(* ===== verification/CmdIo.v ===== *)
(** Input and output of the command shell (src/src/loader/cmd.rs): a command line leaves the
    output on the screen and the input at the keyboard, redirected output stays off the screen,
    and no command reads the input of a pipeline. *)
From S2P Require Import Prelude Bytes Codepage Console Text CmdParse CmdLine CmdShell.
From S2P Require Vfs GuestMem.

(** * Two ways to follow a computation *)

Section logic.
Context {S H : Type}.
Implicit Types s : CmdShell S H.

(** What holds between the states before and after. *)
Definition always {A} (R : CmdShell S H → CmdShell S H → Prop) (m : cmd S H A) : Prop :=
  ∀ s, R s (m s).2.
(** The computation does the same for every input source and leaves the source alone. *)
Definition blind {A} (m : cmd S H A) : Prop := ∀ s i,
  m (with_source i s) = ((m s).1, with_source i (m s).2).

Section always.
Context (R : CmdShell S H → CmdShell S H → Prop) `{!PreOrder R}.
Lemma always_ret {A} (a : A) : always R (mret a).
Proof. by intros s. Qed.
Lemma always_lift {A} (o : outcome blocked A) : always R (lift_out o).
Proof. by intros s. Qed.
Lemma always_bind {A C} (m : cmd S H A) (f : A → cmd S H C) :
  always R m → (∀ a, always R (f a)) → always R (m ≫= f).
Proof.
  intros Hm Hf s. specialize (Hm s). unfold mbind, cmd_bind. destruct (m s) as [[a| | |] s1]; try done.
  etrans; [done|]. apply Hf.
Qed.
Lemma always_get {A} (f : CmdShell S H → cmd S H A) : (∀ s, R s (f s s).2) → always R (get ≫= f).
Proof. intros Hf s. exact (Hf s). Qed.
Lemma always_read {A} (f : CmdShell S H → cmd S H A) : (∀ s, always R (f s)) → always R (get ≫= f).
Proof. intros Hf s. exact (Hf s s). Qed.
Lemma always_each {A} (l : list A) (f : A → cmd S H ()) : (∀ a, always R (f a)) → always R (each l f).
Proof. intros Hf. induction l; [by intros s|]. by apply always_bind. Qed.
End always.

Lemma blind_ret {A} (a : A) : blind (mret a).
Proof. by intros s i. Qed.
Lemma blind_lift {A} (o : outcome blocked A) : blind (lift_out o).
Proof. by intros s i. Qed.
Lemma blind_bind {A C} (m : cmd S H A) (f : A → cmd S H C) :
  blind m → (∀ a, blind (f a)) → blind (m ≫= f).
Proof.
  intros Hm Hf s i. specialize (Hm s i). unfold mbind, cmd_bind. rewrite Hm.
  destruct (m s) as [[a| | |] s1]; try done. apply Hf.
Qed.
Lemma blind_get {A} (f : CmdShell S H → cmd S H A) :
  (∀ s i, f (with_source i s) = f s) → (∀ s, blind (f s)) → blind (get ≫= f).
Proof. intros He Hf s i. change ((get ≫= f) ?x) with (f x x). by rewrite He, Hf. Qed.
Lemma blind_each {A} (l : list A) (f : A → cmd S H ()) : (∀ a, blind (f a)) → blind (each l f).
Proof. intros Hf. induction l; [by intros s i|]. by apply blind_bind. Qed.
End logic.

Create HintDb shell.
#[export] Hint Resolve always_ret always_lift always_each blind_ret blind_lift blind_each : shell.
#[export] Hint Extern 0 (PreOrder _) => apply _ : shell.

(** Follow the steps of a computation. *)
Ltac shell_step :=
  match goal with
  | |- always _ (mbind _ get) => apply always_read; intros ?
  | |- always _ (mbind _ _) => apply always_bind; [apply _| |intros ?]
  | |- blind (mbind _ get) => apply blind_get; [done|intros ?]
  | |- blind (mbind _ _) => apply blind_bind; [|intros ?]
  | |- always _ (match ?x with _ => _ end) => destruct x
  | |- blind (match ?x with _ => _ end) => destruct x
  | |- always _ (let '(_, _) := ?x in _) => destruct x
  | |- blind (let '(_, _) := ?x in _) => destruct x
  | |- _ => progress eauto with shell
  end.
Ltac shell := repeat shell_step.

(** Evaluate the tests on a known command. *)
Ltac eval_cmd :=
  repeat match goal with
  | |- context [is_cmd ?c ?l] => let v := eval vm_compute in (is_cmd c l) in change (is_cmd c l) with v
  end; cbv beta zeta iota.

Section io.
Context {B : Build} {S H : Type} {BE : Vfs.VfsBackend S} {HO : ShellHost H}.
Context (enc_decode : Encoding → bytes → rstring).
Context (to_uppercase : Z → rstring).
Implicit Types s : CmdShell S H.

(** * Commands keep where the output goes *)

(** The same history and source, and the same sink, to which a buffer may have added. *)
Definition same_sink (k k' : OutputSink) : Prop :=
  match k with Buffer v => ∃ w, k' = Buffer (v ++ w) | _ => k' = k end.
Record io_kept s s' : Prop := {
  kept_history : history s' = history s;
  kept_source : input_source s' = input_source s;
  kept_sink : same_sink (output_sink s) (output_sink s');
}.
(** Moreover the screen changes only where it is the sink. *)
Record quiet s s' : Prop := {
  quiet_kept : io_kept s s';
  quiet_screen : output_sink s ≠ Vio →
    console_mgr (shared s') = console_mgr (shared s) ∧ printed (shared s') = printed (shared s);
}.

Lemma same_sink_refl k : same_sink k k.
Proof. destruct k; try done. exists []. by rewrite app_nil_r. Qed.
Lemma same_sink_trans k1 k2 k3 : same_sink k1 k2 → same_sink k2 k3 → same_sink k1 k3.
Proof.
  destruct k1; [intros ->; done|intros ->; done|]. intros [w ->] [w' ->]. exists (w ++ w').
  by rewrite (assoc_L (++)).
Qed.
#[local] Instance io_kept_preorder : PreOrder io_kept.
Proof.
  split; [intros s; split; done || apply same_sink_refl|].
  intros s1 s2 s3 [? ? ?] [? ? ?]. split; try congruence. by eapply same_sink_trans.
Qed.
#[local] Instance quiet_preorder : PreOrder quiet.
Proof.
  split; [intros s; by split|]. intros s1 s2 s3 [H1 Q1] [H2 Q2]. split; [by etrans|]. intros Hv.
  assert (output_sink s2 ≠ Vio) as Hv2.
  { destruct H1 as [_ _ Hk]. destruct (output_sink s1); [done|by rewrite Hk|by destruct Hk as [? ->]]. }
  destruct (Q1 Hv), (Q2 Hv2). split; congruence.
Qed.
Lemma quiet_is_kept {A} (m : cmd S H A) : always quiet m → always io_kept m.
Proof. intros Hm s. by destruct (Hm s). Qed.
Lemma quiet_shared f s :
  console_mgr (f (shared s)) = console_mgr (shared s) → printed (f (shared s)) = printed (shared s) →
  quiet s (with_shared (f (shared s)) s).
Proof. intros. split; [split; done || apply same_sink_refl|done]. Qed.

Lemma quiet_update f :
  (∀ g : Shared S H, console_mgr (f g) = console_mgr g ∧ printed (f g) = printed g) →
  always quiet (modify_shared f).
Proof. intros Hf s. apply quiet_shared; apply Hf. Qed.
Lemma quiet_drive {A} (m : Vfs.vfs (Vfs.DriveManager S) A) : always quiet (drive_call m).
Proof.
  intros s. unfold drive_call. destruct (m (drive_mgr (shared s))) as [r d].
  by apply (quiet_shared (with_drive_mgr d)).
Qed.
Lemma kept_screen f : always io_kept (@screen_call S H f).
Proof.
  intros s. unfold screen_call. destruct (f _ _) as [[v o]| | |]; cbn; try done.
  split; [done..|]. apply same_sink_refl.
Qed.
Lemma quiet_write data attr : always quiet (write_sink enc_decode data attr).
Proof.
  apply always_get. intros s. destruct (output_sink s) as [|fd|v] eqn:E.
  - split; [|by rewrite E]. apply kept_screen.
  - by apply (quiet_shared (λ g, with_host (host_write_all fd data (host g)) g)).
  - split; [|done]. split; [done..|]. cbn. rewrite E. by eexists.
Qed.
#[local] Hint Resolve quiet_write quiet_drive kept_screen quiet_is_kept : shell.
#[local] Hint Extern 1 (always quiet (modify_shared _)) => apply quiet_update; intros; split; reflexivity : shell.
Lemma quiet_writeln t : always quiet (writeln enc_decode t).
Proof. unfold writeln, write_out. shell. Qed.
Lemma quiet_writeln_attr t attr : always quiet (writeln_attr enc_decode t attr).
Proof. unfold writeln_attr, write_attr. shell. Qed.
#[local] Hint Resolve quiet_writeln quiet_writeln_attr : shell.
Lemma quiet_directory : always quiet (drive_directory (S := S) (H := H)).
Proof. unfold drive_directory. shell. Qed.
#[local] Hint Resolve quiet_directory : shell.
Lemma quiet_drive_dir : always quiet (drive_dir (S := S) (H := H)).
Proof. unfold drive_dir. shell. Qed.
#[local] Hint Resolve quiet_drive_dir : shell.

Lemma quiet_echo args : always quiet (cmd_echo enc_decode args).
Proof. unfold cmd_echo. shell. Qed.
Lemma quiet_ver : always quiet (cmd_ver enc_decode).
Proof. unfold cmd_ver. shell. Qed.
Lemma quiet_help : always quiet (cmd_help enc_decode).
Proof. unfold cmd_help. shell. Qed.
Lemma quiet_set args : always quiet (cmd_set enc_decode to_uppercase args).
Proof. unfold cmd_set, remove_var, set_var, show_var. shell. Qed.
Lemma quiet_cd args : always quiet (cmd_cd enc_decode args).
Proof. unfold cmd_cd. shell. Qed.
Lemma quiet_find_rest fuel h : always quiet (find_rest fuel h).
Proof. induction fuel; cbn [find_rest]; shell. Qed.
Lemma quiet_list es f d n : always quiet (list_entries enc_decode es f d n).
Proof. revert f d n. induction es; intros; cbn [list_entries]; shell. Qed.
#[local] Hint Resolve quiet_find_rest quiet_list : shell.
Lemma quiet_dir fuel args : always quiet (cmd_dir enc_decode to_uppercase fuel args).
Proof. unfold cmd_dir. shell. Qed.
Lemma quiet_type args : always quiet (cmd_type enc_decode args).
Proof. unfold cmd_type, write_out. shell. Qed.
Lemma quiet_on_arg call msg args : always quiet (on_arg enc_decode call msg args).
Proof. unfold on_arg. shell. Qed.
#[local] Hint Resolve quiet_echo quiet_ver quiet_help quiet_set quiet_cd quiet_dir quiet_type : shell.
#[local] Hint Extern 1 (always quiet (cmd_md _ _)) => apply quiet_on_arg : shell.
#[local] Hint Extern 1 (always quiet (cmd_rd _ _)) => apply quiet_on_arg : shell.
#[local] Hint Extern 1 (always quiet (cmd_del _ _)) => apply quiet_on_arg : shell.
Lemma quiet_change_drive c : always quiet (change_drive enc_decode c).
Proof. unfold change_drive, cmd_change_drive. shell. Qed.
Lemma quiet_spawn p args : always quiet (spawn_external enc_decode p args).
Proof.
  apply always_get. intros s. unfold spawn_external. destruct (host_exe _) as [e|m]; [|by apply quiet_writeln_attr].
  destruct (host_spawn _ _ _ _ _) as [r h]. destruct (output_sink s) as [|fd|v] eqn:E.
  { split; [|by rewrite E].
    match goal with |- io_kept _ (?m _).2 => assert (always io_kept m) as Hm; [shell|apply Hm] end. }
  all: match goal with |- quiet _ (?m _).2 => assert (always quiet m) as Hm; [unfold write_out; shell|apply Hm] end.
Qed.
#[local] Hint Resolve quiet_change_drive quiet_spawn : shell.
Lemma quiet_find_program c : always quiet (find_program to_uppercase c).
Proof. unfold find_program, to_host_path. shell. Qed.
#[local] Hint Resolve quiet_find_program : shell.

(** The commands that do not write the screen themselves: all built-in ones but CLS. *)
Definition SPARING : list string :=
  ["REM"; "::"; "ECHO"; "VER"; "HELP"; "SET"; "CD"; "CHDIR"; "DIR"; "TYPE"; "MD"; "MKDIR"; "RD";
   "RMDIR"; "DEL"; "ERASE"; "EXIT"]%string.
Definition sparing (line : rstring) : Prop :=
  ∃ c args, tokenize line = c :: args ∧ is_cmd (upper to_uppercase c) SPARING = true.

Section script.
Context (execute : rstring → cmd S H (option Z)).
Lemma kept_new_shell m : always io_kept (in_new_shell (S := S) (H := H) m).
Proof.
  intros s. unfold in_new_shell. destruct (m _) as [r s']. cbn. split; [done..|]. apply same_sink_refl.
Qed.
#[local] Hint Resolve kept_new_shell : shell.
Lemma kept_external c args : always io_kept (exec_external enc_decode to_uppercase execute c args).
Proof. unfold exec_external. shell. Qed.
#[local] Hint Resolve kept_external : shell.
Lemma kept_segment fuel line :
  always io_kept (execute_segment enc_decode to_uppercase execute fuel line).
Proof. unfold execute_segment, execute_tokens, cmd_cls. shell. Qed.
Lemma quiet_segment fuel line : sparing line →
  always quiet (execute_segment enc_decode to_uppercase execute fuel line).
Proof.
  intros (c & args & E & Hc). unfold execute_segment. rewrite E. unfold is_cmd in Hc.
  apply bool_decide_eq_true in Hc. remember (upper to_uppercase c) as C. clear HeqC. unfold execute_tokens.
  repeat (apply elem_of_cons in Hc as [->|Hc]; [eval_cmd; shell|]). by apply elem_of_nil in Hc.
Qed.

(** * Pipelines *)

Definition same_history s s' : Prop := history s' = history s.
#[local] Instance same_history_preorder : PreOrder same_history.
Proof. split; [done|]. unfold same_history. congruence. Qed.
(** No change on the screen, a sink other than the screen stays one. *)
Record screen_spared s s' : Prop := {
  spared_screen : console_mgr (shared s') = console_mgr (shared s) ∧
                  printed (shared s') = printed (shared s);
  spared_sink : output_sink s' ≠ Vio;
}.
Lemma keeps_history {A} (m : cmd S H A) : always io_kept m → always same_history m.
Proof. intros Hm s. by destruct (Hm s). Qed.
#[local] Hint Resolve keeps_history kept_segment : shell.
#[local] Hint Extern 1 (always same_history (modify _)) => by intros ? : shell.
Lemma history_capture {A} (m : cmd S H A) : always same_history m → always same_history (capture m).
Proof. intros Hm. unfold capture. shell. Qed.
#[local] Hint Resolve history_capture : shell.
Lemma history_segments fuel segs r :
  always same_history (run_segments enc_decode to_uppercase execute fuel segs r).
Proof. revert r. induction segs; intros r; cbn [run_segments]; shell. Qed.

Lemma quiet_spares {A} (m : cmd S H A) s :
  always quiet m → output_sink s ≠ Vio → screen_spared s (m s).2.
Proof.
  intros Hm Hv. destruct (Hm s) as [[_ _ Hk] Hq]. split; [by apply Hq|].
  destruct (output_sink s); [done|by rewrite Hk|by destruct Hk as [? ->]].
Qed.
Lemma capture_spares {A} (m : cmd S H A) s :
  always quiet m → output_sink s ≠ Vio → screen_spared s (capture m s).2.
Proof.
  intros Hm Hv. unfold capture. change ((get ≫= ?f) s) with (f s s). cbv beta zeta.
  destruct (quiet_spares m (with_sink (Buffer []) s) Hm) as [[H1 H2] H3]; [done|].
  unfold mbind, cmd_bind, modify, get. cbn in H1, H2. destruct (m _) as [[a| | |] s1]; cbn in *; by split.
Qed.
Lemma segments_spare fuel segs r s :
  Forall (λ l, trim l = [] ∨ sparing (trim l)) segs → output_sink s ≠ Vio →
  screen_spared s (run_segments enc_decode to_uppercase execute fuel segs r s).2.
Proof.
  intros Hs. revert r s. induction Hs as [|seg segs Hl Hs IH]; intros r s Hv; cbn [run_segments]; [by split|].
  case_bool_decide as He; [by apply IH|]. destruct Hl as [Hl|Hl]; [done|].
  pose proof (quiet_segment fuel _ Hl) as Hq. unfold mbind, cmd_bind.
  match goal with |- context [(if ?b then ?x else ?y) s] => assert (screen_spared s ((if b then x else y) s).2) as Hm;
    [destruct b; [by apply quiet_spares|by apply capture_spares]|destruct ((if b then x else y) s) as [[[c|]| | |] s1]] end;
    cbn in *; try done.
  destruct Hm as [[H1 H2] H3]. destruct (IH None s1 H3) as [[H4 H5] H6]. split; [|done]. split; congruence.
Qed.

* **What the task requires**:
Copy out each line of the entries that holds "printed".

* **Finished exercise**:
    console_mgr (shared s') = console_mgr (shared s) ∧ printed (shared s') = printed (shared s);
  console_mgr (f (shared s)) = console_mgr (shared s) → printed (f (shared s)) = printed (shared s) →
  (∀ g : Shared S H, console_mgr (f g) = console_mgr g ∧ printed (f g) = printed g) →
                  printed (shared s') = printed (shared s);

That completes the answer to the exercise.